(** what the operations of a write do to the server's file: one change
    splices it with the requested truncation, but two or more adjacent changes
    always cut the file after the last byte written. *)
Theorem many_changes_truncate u l tr (f sums : bytes) :
  0 <= u.(uc_dataPos) <= zlen f -> adjacent u l ->
  (apply_ops (concat (all_operations (u :: l) tr)) (f, sums)).1
  = splice u.(uc_dataPos) (all_data (u :: l)) (match l with [] => tr | _ => true end) f.
Proof.
  intros Hp Hadj. unfold all_data.
  assert (Hgen : forall l u (f sums : bytes) (x : bytes) p, 0 <= p <= zlen f -> l <> [] ->
    u.(uc_dataPos) = p + zlen x -> adjacent u l ->
    forall f0, f0 = splice p x true f ->
    (apply_ops (concat (all_operations (u :: l) tr)) (f0, sums)).1
    = splice p (x ++ concat (uc_data <$> u :: l)) true f).
  { clear. induction l as [|u2 l IH]; intros u f sums x p Hp Hne Hpos Hadj f0 ->; [done|].
    destruct Hadj as [Hpos2 Hadj].
    cbn [all_operations concat]. rewrite apply_change, Hpos, splice_after_cut by done.
    destruct l as [|u3 l].
    - cbn [all_operations concat]. rewrite apply_change. cbn.
      rewrite Hpos2, Hpos, <- Z.add_assoc, <- zlen_app, splice_after_cut by done.
      by rewrite app_nil_r, app_assoc.
    - rewrite (IH u2 f _ (x ++ uc_data u) p); try done.
      + cbn. by rewrite !app_assoc.
      + rewrite Hpos2, Hpos, zlen_app. lia. }
  destruct l as [|u2 l].
  { cbn [all_operations concat]. rewrite apply_change. cbn. by rewrite app_nil_r. }
  destruct Hadj as [Hpos2 Hadj]. cbn [all_operations concat]. rewrite apply_change.
  destruct l as [|u3 l].
  - cbn [all_operations concat]. rewrite apply_change. cbn.
    rewrite Hpos2, splice_after_cut by done. by rewrite app_nil_r.
  - rewrite (Hgen (u3 :: l) u2 f _ (uc_data u) (uc_dataPos u)); done.
Qed.

Lemma many_changes_truncate_witness :
  (apply_ops (concat (all_operations
     [mkChanges (zeros 2) 1 (zeros 32) 0; mkChanges (zeros 1) 3 (zeros 32) 32] false))
     (be_encode 8 0x0102030405060708, [])).1
  = splice 1 (zeros 3) true (be_encode 8 0x0102030405060708).
Proof.
  apply (many_changes_truncate (mkChanges (zeros 2) 1 (zeros 32) 0)
    [mkChanges (zeros 1) 3 (zeros 32) 32] false (be_encode 8 0x0102030405060708) []);
    [by vm_compute|by repeat split].
Defined.
End ManyChanges.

[Exercise]: Reproduce the lines of the entries above from the one with "0 <= u.(uc_dataPos)" to the one with "u.(uc_dataPos) = p", both included, exactly and without any other line.

[Expected answer]:
  0 <= u.(uc_dataPos) <= zlen f -> adjacent u l ->
  (apply_ops (concat (all_operations (u :: l) tr)) (f, sums)).1
  = splice u.(uc_dataPos) (all_data (u :: l)) (match l with [] => tr | _ => true end) f.
Proof.
  intros Hp Hadj. unfold all_data.
  assert (Hgen : forall l u (f sums : bytes) (x : bytes) p, 0 <= p <= zlen f -> l <> [] ->
    u.(uc_dataPos) = p + zlen x -> adjacent u l ->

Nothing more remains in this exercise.